**Exercise objective**
Give again, word for word, each line below starting at the one that contains "assert (Hi : forall" and ending at the one that contains "destruct (fsinit_ok pid".

**Provided records**
[Start of Attachment]
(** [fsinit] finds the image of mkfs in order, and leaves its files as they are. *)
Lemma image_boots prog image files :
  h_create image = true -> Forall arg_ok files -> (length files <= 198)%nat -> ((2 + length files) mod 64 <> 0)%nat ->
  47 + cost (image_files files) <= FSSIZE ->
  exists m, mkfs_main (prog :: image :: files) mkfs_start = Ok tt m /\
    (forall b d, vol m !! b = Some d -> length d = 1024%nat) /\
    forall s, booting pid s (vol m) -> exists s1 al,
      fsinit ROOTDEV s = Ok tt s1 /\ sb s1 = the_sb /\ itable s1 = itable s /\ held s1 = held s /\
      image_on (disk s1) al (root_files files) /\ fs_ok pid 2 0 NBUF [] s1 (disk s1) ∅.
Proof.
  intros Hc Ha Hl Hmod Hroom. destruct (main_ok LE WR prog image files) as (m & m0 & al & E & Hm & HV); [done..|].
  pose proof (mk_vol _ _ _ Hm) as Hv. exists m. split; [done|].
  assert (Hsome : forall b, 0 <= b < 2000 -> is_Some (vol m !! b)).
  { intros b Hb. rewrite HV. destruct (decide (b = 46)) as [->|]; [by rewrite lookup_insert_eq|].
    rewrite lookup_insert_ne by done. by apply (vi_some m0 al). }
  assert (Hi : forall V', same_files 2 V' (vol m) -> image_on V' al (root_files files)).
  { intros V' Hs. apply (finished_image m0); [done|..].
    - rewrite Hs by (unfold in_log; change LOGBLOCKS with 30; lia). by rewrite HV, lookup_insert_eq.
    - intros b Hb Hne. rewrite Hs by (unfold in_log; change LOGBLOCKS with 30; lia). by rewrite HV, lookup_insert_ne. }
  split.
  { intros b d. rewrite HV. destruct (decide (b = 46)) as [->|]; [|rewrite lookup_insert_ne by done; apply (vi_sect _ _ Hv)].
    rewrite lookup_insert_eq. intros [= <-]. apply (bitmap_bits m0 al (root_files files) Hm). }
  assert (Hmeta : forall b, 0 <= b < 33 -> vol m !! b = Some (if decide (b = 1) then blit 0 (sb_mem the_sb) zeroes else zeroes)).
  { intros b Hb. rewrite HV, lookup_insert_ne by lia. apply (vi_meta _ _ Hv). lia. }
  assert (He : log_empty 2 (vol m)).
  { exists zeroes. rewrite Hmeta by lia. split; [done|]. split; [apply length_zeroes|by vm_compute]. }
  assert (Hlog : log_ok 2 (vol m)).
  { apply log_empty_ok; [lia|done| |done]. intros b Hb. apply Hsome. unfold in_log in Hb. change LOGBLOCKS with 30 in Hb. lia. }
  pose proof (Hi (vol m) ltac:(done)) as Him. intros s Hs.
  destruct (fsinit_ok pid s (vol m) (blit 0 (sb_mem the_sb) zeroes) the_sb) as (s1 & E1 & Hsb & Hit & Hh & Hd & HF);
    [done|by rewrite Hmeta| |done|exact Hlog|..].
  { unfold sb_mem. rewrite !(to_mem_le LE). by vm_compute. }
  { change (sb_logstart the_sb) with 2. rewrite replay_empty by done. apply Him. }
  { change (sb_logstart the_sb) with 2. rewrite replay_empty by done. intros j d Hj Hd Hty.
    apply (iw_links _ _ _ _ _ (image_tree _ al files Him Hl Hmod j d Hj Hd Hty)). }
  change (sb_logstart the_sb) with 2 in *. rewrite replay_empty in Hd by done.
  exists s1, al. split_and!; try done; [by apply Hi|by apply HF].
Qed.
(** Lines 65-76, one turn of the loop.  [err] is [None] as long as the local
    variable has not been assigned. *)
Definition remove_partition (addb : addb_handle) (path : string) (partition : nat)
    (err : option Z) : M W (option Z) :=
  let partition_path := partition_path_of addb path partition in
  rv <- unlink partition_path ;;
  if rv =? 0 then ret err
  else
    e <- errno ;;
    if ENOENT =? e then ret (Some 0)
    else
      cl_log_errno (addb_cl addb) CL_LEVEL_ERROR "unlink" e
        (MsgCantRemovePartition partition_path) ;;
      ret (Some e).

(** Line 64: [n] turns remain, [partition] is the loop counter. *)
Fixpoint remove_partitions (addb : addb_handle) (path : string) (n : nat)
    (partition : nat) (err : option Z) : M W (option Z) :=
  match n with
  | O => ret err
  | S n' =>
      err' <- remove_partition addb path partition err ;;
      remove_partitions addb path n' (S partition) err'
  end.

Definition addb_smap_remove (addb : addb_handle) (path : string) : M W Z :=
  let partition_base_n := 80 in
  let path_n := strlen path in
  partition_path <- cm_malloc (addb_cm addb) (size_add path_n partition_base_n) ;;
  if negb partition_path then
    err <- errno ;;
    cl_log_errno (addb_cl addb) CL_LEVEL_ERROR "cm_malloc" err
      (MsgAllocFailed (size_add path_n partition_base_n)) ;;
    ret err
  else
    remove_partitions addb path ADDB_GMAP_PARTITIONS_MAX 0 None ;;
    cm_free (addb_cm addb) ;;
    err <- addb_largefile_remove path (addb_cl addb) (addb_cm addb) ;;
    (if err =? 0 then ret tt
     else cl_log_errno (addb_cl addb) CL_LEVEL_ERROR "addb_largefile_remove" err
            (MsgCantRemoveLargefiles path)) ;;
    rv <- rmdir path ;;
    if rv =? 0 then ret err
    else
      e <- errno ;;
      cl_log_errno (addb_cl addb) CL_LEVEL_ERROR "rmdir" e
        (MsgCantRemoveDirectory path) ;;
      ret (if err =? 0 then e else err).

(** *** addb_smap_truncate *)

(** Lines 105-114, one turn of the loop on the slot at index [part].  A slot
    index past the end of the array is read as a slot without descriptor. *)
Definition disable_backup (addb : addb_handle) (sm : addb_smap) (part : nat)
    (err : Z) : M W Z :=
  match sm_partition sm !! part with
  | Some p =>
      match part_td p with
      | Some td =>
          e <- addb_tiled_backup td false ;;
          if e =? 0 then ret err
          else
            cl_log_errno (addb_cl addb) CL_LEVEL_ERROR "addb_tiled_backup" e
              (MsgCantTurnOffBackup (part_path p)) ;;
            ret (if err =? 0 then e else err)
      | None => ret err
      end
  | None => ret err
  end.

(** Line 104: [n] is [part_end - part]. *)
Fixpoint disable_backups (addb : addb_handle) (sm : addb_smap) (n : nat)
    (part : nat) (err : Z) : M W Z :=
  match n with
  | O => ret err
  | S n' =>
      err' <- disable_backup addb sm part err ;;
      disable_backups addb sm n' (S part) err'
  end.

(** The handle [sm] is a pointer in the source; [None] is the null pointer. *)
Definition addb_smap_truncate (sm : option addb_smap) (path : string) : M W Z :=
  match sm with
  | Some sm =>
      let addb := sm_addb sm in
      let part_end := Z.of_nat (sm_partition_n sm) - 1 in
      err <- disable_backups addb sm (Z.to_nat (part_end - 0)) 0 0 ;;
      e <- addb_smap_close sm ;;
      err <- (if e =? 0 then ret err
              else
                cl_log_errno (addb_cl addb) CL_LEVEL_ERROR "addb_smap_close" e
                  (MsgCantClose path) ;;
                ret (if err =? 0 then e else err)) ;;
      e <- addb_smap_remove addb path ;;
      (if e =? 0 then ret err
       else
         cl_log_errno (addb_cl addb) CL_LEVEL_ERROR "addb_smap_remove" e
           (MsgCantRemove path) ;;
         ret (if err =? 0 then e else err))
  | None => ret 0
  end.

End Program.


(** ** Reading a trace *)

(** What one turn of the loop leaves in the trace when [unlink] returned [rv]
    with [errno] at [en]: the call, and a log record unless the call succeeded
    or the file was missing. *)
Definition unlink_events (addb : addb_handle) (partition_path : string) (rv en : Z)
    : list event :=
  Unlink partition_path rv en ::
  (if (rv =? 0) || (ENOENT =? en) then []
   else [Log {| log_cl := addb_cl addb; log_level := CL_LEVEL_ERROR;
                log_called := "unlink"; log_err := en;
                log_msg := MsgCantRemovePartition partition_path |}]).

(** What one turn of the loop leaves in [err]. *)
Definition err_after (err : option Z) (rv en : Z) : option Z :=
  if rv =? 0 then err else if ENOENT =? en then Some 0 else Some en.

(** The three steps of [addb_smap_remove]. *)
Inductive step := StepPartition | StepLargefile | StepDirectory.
[End of Attachment]
**Answer for the task**
  assert (Hi : forall V', same_files 2 V' (vol m) -> image_on V' al (root_files files)).
  { intros V' Hs. apply (finished_image m0); [done|..].
    - rewrite Hs by (unfold in_log; change LOGBLOCKS with 30; lia). by rewrite HV, lookup_insert_eq.
    - intros b Hb Hne. rewrite Hs by (unfold in_log; change LOGBLOCKS with 30; lia). by rewrite HV, lookup_insert_ne. }
  split.
  { intros b d. rewrite HV. destruct (decide (b = 46)) as [->|]; [|rewrite lookup_insert_ne by done; apply (vi_sect _ _ Hv)].
    rewrite lookup_insert_eq. intros [= <-]. apply (bitmap_bits m0 al (root_files files) Hm). }
  assert (Hmeta : forall b, 0 <= b < 33 -> vol m !! b = Some (if decide (b = 1) then blit 0 (sb_mem the_sb) zeroes else zeroes)).
  { intros b Hb. rewrite HV, lookup_insert_ne by lia. apply (vi_meta _ _ Hv). lia. }
  assert (He : log_empty 2 (vol m)).
  { exists zeroes. rewrite Hmeta by lia. split; [done|]. split; [apply length_zeroes|by vm_compute]. }
  assert (Hlog : log_ok 2 (vol m)).
  { apply log_empty_ok; [lia|done| |done]. intros b Hb. apply Hsome. unfold in_log in Hb. change LOGBLOCKS with 30 in Hb. lia. }
  pose proof (Hi (vol m) ltac:(done)) as Him. intros s Hs.
  destruct (fsinit_ok pid s (vol m) (blit 0 (sb_mem the_sb) zeroes) the_sb) as (s1 & E1 & Hsb & Hit & Hh & Hd & HF);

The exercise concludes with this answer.